If the patient’s safety or surgical outcome is compromised with changing in surgical policy, we cannot modify surgical strategy and in these circumstances that exposure to the respiratory tract is unavoidable, first of all, the COVID-19-positive patients must be decolonized. For decolonization of these patients, standard chlorhexidine skin preparation, intranasal povidone-iodine preparation (especially in end nasal approaches), and chlorhexidine or hydrogen peroxide mouth rinse have should be used; however, the efficacy of this approach remains unproven. Theoretically, gastrointestinal tract involvement during operation, as a rare esophageal injury with mucosal erosion during the anterior approach to the cervical spine with anterior instrumentation or bowel perforation during ventriculoperitoneal (VP) shunt placement, can increase the risk of SARS-CoV-2 infection. For decreasing the risk of COVID-19 transmission in these conditions, we can do the following measures: first of all, we must prevent these complications during operations and if occur, we must increase precautions for prevention of COVID-19 infection with the increased level of PPE and decontamination, for VP shunt placement, it is better to dissect under direct vision versus blind trocar insertion, and consider endoscopic third ventriculostomy (ETV) in place of VP shunt every time is possible [26, 27].

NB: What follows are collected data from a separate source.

Lemma slot_publish_run frame a q p h :
  h !! frame = Some a →
  slot_publish frame (mkShared q p false h)
  = (Done (), mkShared q (Some (length h)) false (h ++ [a]),
     [LockAcquire; Copy frame (length h); Publish (length h); LockRelease]).
Proof.
  intros Hf. unfold slot_publish, with_lock, ndarray_copy, load. unfold_prog.
  simpl. rewrite Hf. reflexivity.
Qed.

Lemma locked_blocks {A} (body : prog A) s :
  lock s = true → with_lock body s = (Blocks, s, []).
Proof. intros Hl. unfold with_lock, lock_acquire. rewrite Hl. reflexivity. Qed.

Section Peek.
Variable imencode : ndarray → list byte.

Lemma slot_peek_run_none q h :
  slot_peek imencode (mkShared q None false h)
  = (Done None, mkShared q None false h, [LockAcquire; LockRelease]).
Proof. reflexivity. Qed.

Lemma slot_peek_run_some q frame a h :
  h !! frame = Some a →
  slot_peek imencode (mkShared q (Some frame) false h)
  = (Done (Some (imencode a)), mkShared q (Some frame) false h,
     [LockAcquire; Encode frame; LockRelease]).
Proof.
  intros Hf. unfold slot_peek, with_lock, read_processed_frame, load.
  unfold_prog. simpl. rewrite Hf. reflexivity.
Qed.
End Peek.

Lemma plot_all_run results : ∀ frame q p lk h,
  plot_all results frame (mkShared q p lk h)
  = (Done (last_plotted h results frame), mkShared q p lk (h ++ results),
     map Plot (seq (length h) (length results))).
Proof.
  induction results as [|r rest IH]; intros frame q p lk h.
  - simpl. rewrite app_nil_r. reflexivity.
  - simpl. unfold alloc. unfold_prog. simpl.
    unfold set_heap. simpl. rewrite IH.
    rewrite <- app_assoc. simpl. rewrite length_app. simpl.
    replace (length h + 1) with (S (length h)) by lia.
    do 3 f_equal. unfold last_plotted.
    destruct rest; simpl; rewrite ?length_app; simpl; lia.
Qed.

End Blocks.

Section Semantics.

Variable camera : nat → option (list ndarray).
Variable model : ndarray → option (list ndarray).
Variable imencode : ndarray → list byte.

Lemma run_snoc sched t σ :
  run camera model imencode (sched ++ [t]) σ
  = sys_step camera model imencode t (run camera model imencode sched σ).
Proof. unfold run. rewrite foldl_app. reflexivity. Qed.

Lemma run_app sched1 sched2 σ :
  run camera model imencode (sched1 ++ sched2) σ
  = run camera model imencode sched2 (run camera model imencode sched1 σ).
Proof. unfold run. apply foldl_app. Qed.

Local Abbreviation step := (sys_step camera model imencode).
Local Abbreviation run := (run camera model imencode).
Local Abbreviation Step := (Step camera model imencode).

Lemma Step_eq t σ σ1 σ2 : Step t σ σ1 → σ1 = σ2 → Step t σ σ2.
Proof. intros H <-. exact H. Qed.

(** Every step of a well-formed state has one of the shapes of [Step]. *)
Lemma step_shape t σ : wf σ → Step t σ (step t σ).
Proof.
  intros [Hm Hs Hl Hq Hp [c Hc] Hd].
  destruct σ as [[[m items] p lk h] cap det snt lg]; simpl in *; subst.
  destruct t as [| |n]; simpl.
  - destruct c as [[|k [|a rest]] r n]; simpl.
    + unfold capture_frames_step; simpl. unfold_prog.
      destruct (camera n) eqn:Hcam; simpl.
      * apply step_open_ok; assumption.
      * apply step_open_fails; assumption.
    + apply step_read_fails.
    + unfold capture_frames_step; simpl. unfold alloc. unfold_prog. simpl.
      unfold set_heap; simpl. rewrite slot_put_run by assumption.
      eapply Step_eq; [apply step_read_ok; assumption|].
      simpl. rewrite app_nil_r. reflexivity.
  - destruct det as [[|frame|frame]| |]; simpl; try contradiction.
    + destruct items as [|x rest].
      * apply step_take_none.
      * apply step_take_some.
    + destruct (lookup_lt_is_Some_2 h frame Hd) as [a Ha].
      unfold load. unfold_prog. simpl. rewrite Ha.
      destruct (model a) as [results|] eqn:Hmod; simpl.
      * rewrite plot_all_run.
        eapply Step_eq; [eapply step_infer_ok; eassumption|].
        simpl. rewrite app_nil_r. reflexivity.
      * eapply step_infer_raises; eassumption.
    + destruct (lookup_lt_is_Some_2 h frame Hd) as [a Ha].
      unfold_prog. rewrite (slot_publish_run _ _ _ _ _ Ha).
      eapply Step_eq; [eapply step_publish; eassumption|].
      simpl. reflexivity.
    + apply step_dead.
  - unfold generate_frames_step. unfold_prog. destruct p as [frame|].
    + destruct (lookup_lt_is_Some_2 h frame (Hp _ eq_refl)) as [a Ha].
      rewrite (slot_peek_run_some _ _ _ _ _ Ha).
      eapply Step_eq; [eapply step_peek_some; eassumption|].
      simpl. reflexivity.
    + rewrite slot_peek_run_none.
      eapply Step_eq; [eapply step_peek_none|].
      simpl. reflexivity.
Qed.

Lemma wf_initial : wf initial.
Proof.
  constructor; simpl; try done; try lia.
  - intros l Hl. inversion Hl.
  - eexists; reflexivity.
Qed.

Lemma last_plotted_lt h results frame :
  frame < length h → last_plotted h results frame < length (h ++ results).
Proof.
  unfold last_plotted. rewrite length_app.
  destruct results; simpl; lia.
Qed.

Lemma Step_wf t σ σ' : Step t σ σ' → wf σ → wf σ'.
Proof.
  intros HS [Hm Hs Hl Hq Hp Hc Hd].
  destruct HS; simpl in *; constructor; simpl;
    rewrite ?length_app; simpl;
    try done; try lia; try exact Hc; try (eexists; reflexivity);
    try (intros l Hl'; first [ specialize (Hq _ Hl') | specialize (Hp _ Hl') ]; lia).
  - intros l ->%list_elem_of_singleton. lia.
  - destruct det as [[| |]| |]; try done; lia.
  - intros l Hl'. apply Hq. by right.
  - apply Hq. by left.
  - rewrite <- length_app. by apply last_plotted_lt.
  - intros l [= <-]. lia.
Qed.

Lemma wf_step t σ : wf σ → wf (step t σ).
Proof. intros Hwf. eapply Step_wf; [by apply step_shape | done]. Qed.

Lemma wf_run sched σ : wf σ → wf (run sched σ).
Proof.
  intros Hwf. induction sched as [|t sched IH] using rev_ind; [done|].
  rewrite run_snoc. by apply wf_step.
Qed.

(** Induction over the states the program reaches from [σ0]. *)
Lemma reach_ind (P : System → Prop) σ0 :
  wf σ0 → P σ0 →
  (∀ t σ σ', wf σ → P σ → Step t σ σ' → P σ') →
  ∀ sched, P (run sched σ0).
Proof.
  intros Hwf H0 Hstep sched.
  induction sched as [|t sched IH] using rev_ind; [done|].
  rewrite run_snoc.
  eapply Hstep; [by apply wf_run | exact IH | by apply step_shape, wf_run].
Qed.


End Semantics.

(** * The two slots *)

Section Slots.

Variable imencode : ndarray → list byte.

Lemma for_each_put_run frames : ∀ last items p h,
  length items ≤ 1 →
  ∃ tr, for_each slot_put (frames ++ [last])
          (mkShared (Queue.mk 1 items) p false h)
        = (Done (), mkShared (Queue.mk 1 [last]) p false h, tr).
Proof.
  induction frames as [|f frames IH]; intros last items p h Hlen.
  - simpl. unfold_prog. rewrite slot_put_run by done. eexists; reflexivity.
  - simpl. unfold_prog. rewrite slot_put_run by done.
    destruct (IH last [f] p h) as [tr Htr]; [simpl; lia|].
    unfold_prog. rewrite Htr. eexists; reflexivity.
Qed.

Risks of usage of the Aerosol-Generating Instruments on Virion-Containing Tissues
Usage of aerosol-generating instruments is the most common but highly theoretical risk for airborne transmission of SARS-COV-2 for neurosurgeons. These aerosol generating instruments are all powered drills [17, 2829], electrocautery [17, 28, 30], lasers [31], ultrasonic aspirators [32] as well as insufflators used for pneumoperitoneum maintenance during laparoscopic surgery [33]. These aerosolized particles if contain complete assembled virions are infectious as definitely occur in the respiratory and digestive tracts. However, there is no conclusive stud on the presence of these assembled complete virions in CSF, CNS tissue, and bone, while the clinical significance of aerosolized blood remains uncertain. In about 10% to 40% of COVID-19 patients, SARS-COV-2 RNA can be isolated from the blood [34, 353637], but this does not mean the presence of complete viral particles. Because of the avoidance of the aerosol-generating instruments, if surgically possible, it is very important to consider the following conditions:
1) COVID-19-positive patients 
2) If there is the local nosocomial spreading of COVID-19 with an unknown source
3) During surgical approaches in the vicinity of sinuses or mastoid
In all of these conditions, it is better to use rongeurs and curettes in instead of drilling with a burr. Using a Hudson brace or a twist drill instead of a perforator for making burr holes, especially in conditions that a single hole is sufficient, like EVD placement or CSDH, is safer [383940]. Using rongeurs and chisels in place of high-speed drilling in transsphenoidal operation is safer. In spinal decompression and stabilization, we can use various Kerrison punch rongeurs for bony removal instead of drilling, and manual, tactile pedicle probes are suggested to facilitate the placement of pedicle screws. If drilling during operation is obligatory, it must be used at a lower speed and drilling should be stopped during irrigationand large suctions should be used to aspirate as much particulate matter as possible and shield the drilling area with a transparent adhesive film “tent” or gauzes. In spinal operations, for decreasing the usage of drilling navigation, minimally invasive techniques, such as endoscopic procedures and percutaneous screws should be considered. During electrocautery, the smoke must be suctioned as soon as possible. Decreased usage of lasers and ultrasonic aspirators must be considered. For the prevention of the aerosolization created by the carbon dioxide insufflators, VP shunt operation must be done open rather than laparoscopically [41]. Manipulation of aerosol-generating instruments must be prohibited by learners [36].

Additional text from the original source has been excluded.